Not sure what the special snake oil is they are selling...but most good floor re-finishers can do this... I would call a few old timers and get their in put as to what needs to be done to get the results you want.

The pet stain "mask" is interesting... I would need to eyeball this.. To easy to make pics look good.


----------



## ccarlisle (Jul 2, 2008)

Actually, one system I know requires some polyurethane to already be there for the process to work; it is basically a refinishing job and in no way should compare to a complete sanding and finishing process. It's somewhere in-between. The sanding and finishing is for situations where there is staining right down to the wood and beyond and/or where the scratching is severe. However, in other cases, for example where the finish is only slightly scratched (say, by chair legs) and there is no staining - then the sandless process will work.

First, the existing polyurethane is chemically 'etched', then a two-part polyurethane finish is made on the spot (it's called 'catalysed polyurethane') and what you have once applied to the floor is a hard finish that bonds to the existing finish and is stronger and more resistant than the original one. 

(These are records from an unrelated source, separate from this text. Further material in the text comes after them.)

(* ===== verification/Mkfs.v ===== *)
(** * The file system image maker (mkfs.c)

    A program of the host that lays out the initial disk.  Its state is the image file
    and its global variables.  The image is a file of 512-byte sectors: a write at or
    past its end extends it, and a read past its end is short.  [perror] with [exit(1)]
    and a failed [assert] are errors.  What opening and reading the other files of the
    host gives is an argument; [printf] to the terminal is left out. *)

From stdpp Require Import base numbers list strings.
From S2P Require Import Prelude Strings Bytes Ide Log Fs.

Open Scope Z_scope.

Definition NINODES : Z := 200.
Definition FILE_UID : Z := 0.
Definition FILE_GID : Z := 0.
Definition FILE_MODE : Z := 493.

Definition nbitmap : Z := FSSIZE / (Z.of_nat BSIZE * 8) + 1.
Definition ninodeblocks : Z := NINODES / IPB + 1.
Definition nlog : Z := LOGSIZE.
Definition nmeta : Z := 2 + nlog + ninodeblocks + nbitmap.
Definition nblocks : Z := FSSIZE - nmeta.

Record mkst := mkmk {
  m_img : Z -> list Z;
  m_len : Z;
  m_freeinode : Z;
  m_freeblock : Z;
  m_sb : superblock;
}.
Definition set_image (f : Z -> list Z) (n : Z) (s : mkst) : mkst := mkmk f n (m_freeinode s) (m_freeblock s) (m_sb s).
Definition set_freeinode (n : Z) (s : mkst) : mkst := mkmk (m_img s) (m_len s) n (m_freeblock s) (m_sb s).
Definition set_freeblock (n : Z) (s : mkst) : mkst := mkmk (m_img s) (m_len s) (m_freeinode s) n (m_sb s).
Definition set_m_sb (sb : superblock) (s : mkst) : mkst := mkmk (m_img s) (m_len s) (m_freeinode s) (m_freeblock s) sb.

Definition zeroes : list Z := replicate BSIZE 0.

(** Intel byte order, read on an Intel host. *)
Definition xshort (x : Z) : Z := le_val (le_bytes 2 x).
Definition xint (x : Z) : Z := le_val (le_bytes 4 x).

Definition assert {S} (b : bool) (msg : string) : M S unit := if b then mret tt else panic msg.

(** The sector at the [uint] offset [sec * BSIZE]. *)
Definition sector (sec : Z) : Z := u32 (sec * Z.of_nat BSIZE) / Z.of_nat BSIZE.

Definition wsect (sec : Z) (buf : list Z) : M mkst unit :=
  modify (fun s => set_image (upd (m_img s) (sector sec) buf) (Z.max (m_len s) (sector sec + 1)) s).

Definition rsect (sec : Z) : M mkst (list Z) :=
  s ← get;
  if sector sec <? m_len s then mret (m_img s (sector sec)) else panic "read".

Definition winode (inum : Z) (ip : dinode) : M mkst unit :=
  sb ← gets m_sb;
  let bn := IBLOCK inum sb in
  buf ← rsect bn;
  buf ← or_fault (encode_dinode buf (dinode_off inum) ip);
  wsect bn buf.

Definition rinode (inum : Z) : M mkst dinode :=
  sb ← gets m_sb;
  let bn := IBLOCK inum sb in
  buf ← rsect bn;
  or_fault (decode_dinode buf (dinode_off inum)).

Definition ialloc (type : Z) : M mkst Z :=
  inum ← gets m_freeinode;
  modify (set_freeinode (u32 (inum + 1))) ;;
  winode inum (mkdinode (s16 (xshort type)) 0 0 (s16 (xshort 1)) FILE_MODE FILE_UID FILE_GID (xint 0) (replicate 11 0)) ;;
  mret inum.

(** [buf[i/8] = buf[i/8] | (0x1 << (i%8))] for [i] below [used] *)
Definition balloc_bits (used : Z) : list Z :=
  foldl (fun buf i => alter (fun x => Z.lor x (Z.shiftl 1 (i mod 8))) (Z.to_nat (i / 8)) buf) zeroes (seqZ 0 used).

Definition balloc (used : Z) : M mkst unit :=
  assert (used <? Z.of_nat BSIZE * 8) "used < BSIZE*8" ;;
  sb ← gets m_sb;
  wsect (sb_bmapstart sb) (balloc_bits used).

(** [freeblock++] *)
Definition next_block : M mkst Z :=
  b ← gets m_freeblock;
  modify (set_freeblock (u32 (b + 1))) ;;
  mret b.

(** An address of the inode, with a block put there if it has none. *)
Definition iappend_addr (din : dinode) (i : nat) : M mkst (Z * dinode) :=
  a ← or_fault (di_addrs din !! i);
  if xint a =? 0 then
    b ← next_block;
    mret (xint (xint b), set_di_addrs (<[i := xint b]> (di_addrs din)) din)
  else mret (xint a, din).

(** The block [x] of the file at [fbn], and the inode. *)
Definition iappend_block (din : dinode) (fbn : Z) : M mkst (Z * dinode) :=
  if fbn <? NDIRECT then iappend_addr din (Z.to_nat fbn)
  else
    '(a, din) ← iappend_addr din (Z.to_nat NDIRECT);
    indirect ← rsect a;
    let k := (4 * Z.to_nat (fbn - NDIRECT))%nat in
    e ← or_fault (get32 indirect k);
    if e =? 0 then
      b ← next_block;
      indirect ← or_fault (put32 indirect k (xint b));
      wsect a indirect ;;
      e ← or_fault (get32 indirect k);
      mret (xint e, din)
    else mret (xint e, din).

(** [while(n > 0)], with the bytes still to append in [p]; the inode and the offset. *)
Fixpoint iappend_loop (fuel : nat) (din : dinode) (off : Z) (p : list Z) : M mkst (dinode * Z) :=
  match p with
  | [] => mret (din, off)
  | _ =>
      match fuel with
      | O => fail NoFuel
      | S fuel =>
          let fbn := off / Z.of_nat BSIZE in
          assert (fbn <? MAXFILE) "fbn < MAXFILE" ;;
          '(x, din) ← iappend_block din fbn;
          let n1 := Z.min (Z.of_nat (length p)) ((fbn + 1) * Z.of_nat BSIZE - off) in
          buf ← rsect x;
          buf ← or_fault (wr_bytes buf (Z.to_nat (off - fbn * Z.of_nat BSIZE)) (take (Z.to_nat n1) p));
          wsect x buf ;;
          iappend_loop fuel din (off + n1) (drop (Z.to_nat n1) p)
      end
  end.

Definition iappend (inum : Z) (xp : list Z) : M mkst unit :=
  din ← rinode inum;
  '(din, off) ← iappend_loop (S (length xp)) din (xint (di_size din)) xp;
  winode inum (set_di_size (xint off) din).

(** [struct dirent] *)
Definition dirent (inum : Z) (name : list Z) : list Z := le_bytes 2 (xshort inum) ++ name.

(** [strncpy(de.name, s, DIRSIZ)] over zeroes *)
Definition de_name (s : list Z) : list Z := take DIRSIZ (s ++ replicate DIRSIZ 0).

Definition encode_super (sb : superblock) : list Z :=
  mjoin (le_bytes 4 <$> [sb_size sb; sb_nblocks sb; sb_ninodes sb; sb_nlog sb; sb_logstart sb; sb_inodestart sb; sb_bmapstart sb]).

Definition main_sb : superblock :=
  mksuper (xint FSSIZE) (xint nblocks) (xint NINODES) (xint nlog) (xint 2) (xint (2 + nlog)) (xint (2 + nlog + ninodeblocks)).

Fixpoint wzeroes (l : list Z) : M mkst unit :=
  match l with
  | [] => mret tt
  | i :: l => wsect i zeroes ;; wzeroes l
  end.

(** [while((cc = read(fd, buf, sizeof(buf))) > 0) iappend(inum, buf, cc);], for the
    results of [read] *)
Fixpoint append_reads (inum : Z) (reads : list (list Z)) : M mkst unit :=
  match reads with
  | [] | [] :: _ => mret tt
  | buf :: reads => iappend inum buf ;; append_reads inum reads
  end.

Section Main.
(** Whether the image file can be made, and the results of reading a file of the host
    after it is opened. *)
Context (creat : list Z -> bool) (open : list Z -> option (list (list Z))).

(** [if(argv[i][0] == '_') ++argv[i];] *)
Definition skip_underscore (name : list Z) : list Z :=
  match name with
  | c :: rest => if c =? 95 then rest else name
  | [] => []
  end.

Definition add_file (rootino : Z) (name : list Z) : M mkst unit :=
  assert (bool_decide (47 ∉ name)) "index(argv[i], '/') == 0" ;;
  match open name with
  | None => panic "open"
  | Some reads =>
      inum ← ialloc T_FILE;
      iappend rootino (dirent inum (de_name (skip_underscore name))) ;;
      append_reads inum reads
  end.

Fixpoint add_files (rootino : Z) (names : list (list Z)) : M mkst unit :=
  match names with
  | [] => mret tt
  | name :: names => add_file rootino name ;; add_files rootino names
  end.

(** The end of [main]: the size of the root directory and the free map. *)
Definition main_end (rootino : Z) : M mkst unit :=
  din ← rinode rootino;
  let off := (xint (di_size din) / Z.of_nat BSIZE + 1) * Z.of_nat BSIZE in
  winode rootino (set_di_size (xint off) din) ;;
  b ← gets m_freeblock;
  balloc b.

Definition main (argv : list (list Z)) : M mkst unit :=
  match argv with
  | _ :: img :: names =>
      if negb (creat img) then panic "open" else
      modify (set_image (fun _ => zeroes) 0) ;;
      modify (set_m_sb main_sb) ;;
      modify (set_freeblock nmeta) ;;
      wzeroes (seqZ 0 FSSIZE) ;;
      wsect 1 (encode_super main_sb ++ drop 28 zeroes) ;;
      rootino ← ialloc T_DIR;
      assert (rootino =? ROOTINO) "rootino == ROOTINO" ;;
      iappend rootino (dirent rootino (de_name [46])) ;;
      iappend rootino (dirent rootino (de_name [46; 46])) ;;
      add_files rootino names ;;
      main_end rootino
  | _ => panic "Usage: mkfs fs.img files..."
  end.
End Main.

(** The program as it is loaded. *)
Definition loaded : mkst := mkmk (fun _ => zeroes) 0 1 0 (mksuper 0 0 0 0 0 0 0).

Takes about a day to do about 3 rooms and I know guys who charge about $2/a sq ft for this... but it's obviously more involed that the simple application of another layer of clear polyurethane. Bona Kemi has a system so do others...Mr Sandless sounds like that.


----------



## ncarm80 (Sep 17, 2008)

I'm new to these forums.

Personally, I just refinished my floors in my first home, I ripped up the carpet and had a little jewel in the form of hardwood floors. I did about 500 square feet of flooring.

You're going to want to refinish these down to the bare wood. 

If you're looking to save money and not time, strip them, then sand, then stain (if you want to) then lay down 3 coats of satin poly (don't go with semi or gloss, they look nice, but they show the dust). I stripped mine with Citri-Strip, then sanded, this saved me a ton of money on sandpaper. Time, not so much. 

After you're done, lay down some new shoe molding, it makes them pop big time.

Do it right the first time, or you will be pissed you didn't. :thumbsup:

In the end I spent around $275, this includes the floor stripper, sand paper, floor sander rental, stain and poly and a ton of elbow grease.


----------



## jrutledge (Jul 20, 2010)

*sandless hardwood refinishing*

Check out SOYGEL, you apply and scrape off...expensive, never tried it, any opinions??


----------



## Hardwood Floors (Oct 14, 2010)

*Try these guys for your floors*

Try these guys out. They have great references and real examples on their website . With this process you really get a brand new finish look even with the most sever conditions. I couldn't believe it could be done myself. They really provide a sandless finish" that comes out excellent. I was looking for a process for my mother's friend's apartment and I used these guys because of her asthma (dustless). It came out great, and her floors were pretty beat up too.


----------



## msv (Dec 4, 2009)

*sandless finish...*

I did check out that site... It look pretty good, except for some things... First, I don't know where you saw those references.... second, it's just a 888 number, no city, no location on the site or in the code for the site. That leaves me to believe that you either used them and were VERY satisfied with what they did, OR.... you own the company and are posting here just for advertising.... I'm just saying.... never saw a DIY chatroom user with your nickname, unless you are a floorguy like myself, but then it seems weird you are advertising another floor company....
again, I could be wrong on this and if that's the case, ignore my post, but.... I think I'm not wrong....


----------



## jetcap (Jun 4, 2012)

*recomendations*



ccarlisle said:


> Takes about a day to do about 3 rooms and I know guys who charge about $2/a sq ft for this... .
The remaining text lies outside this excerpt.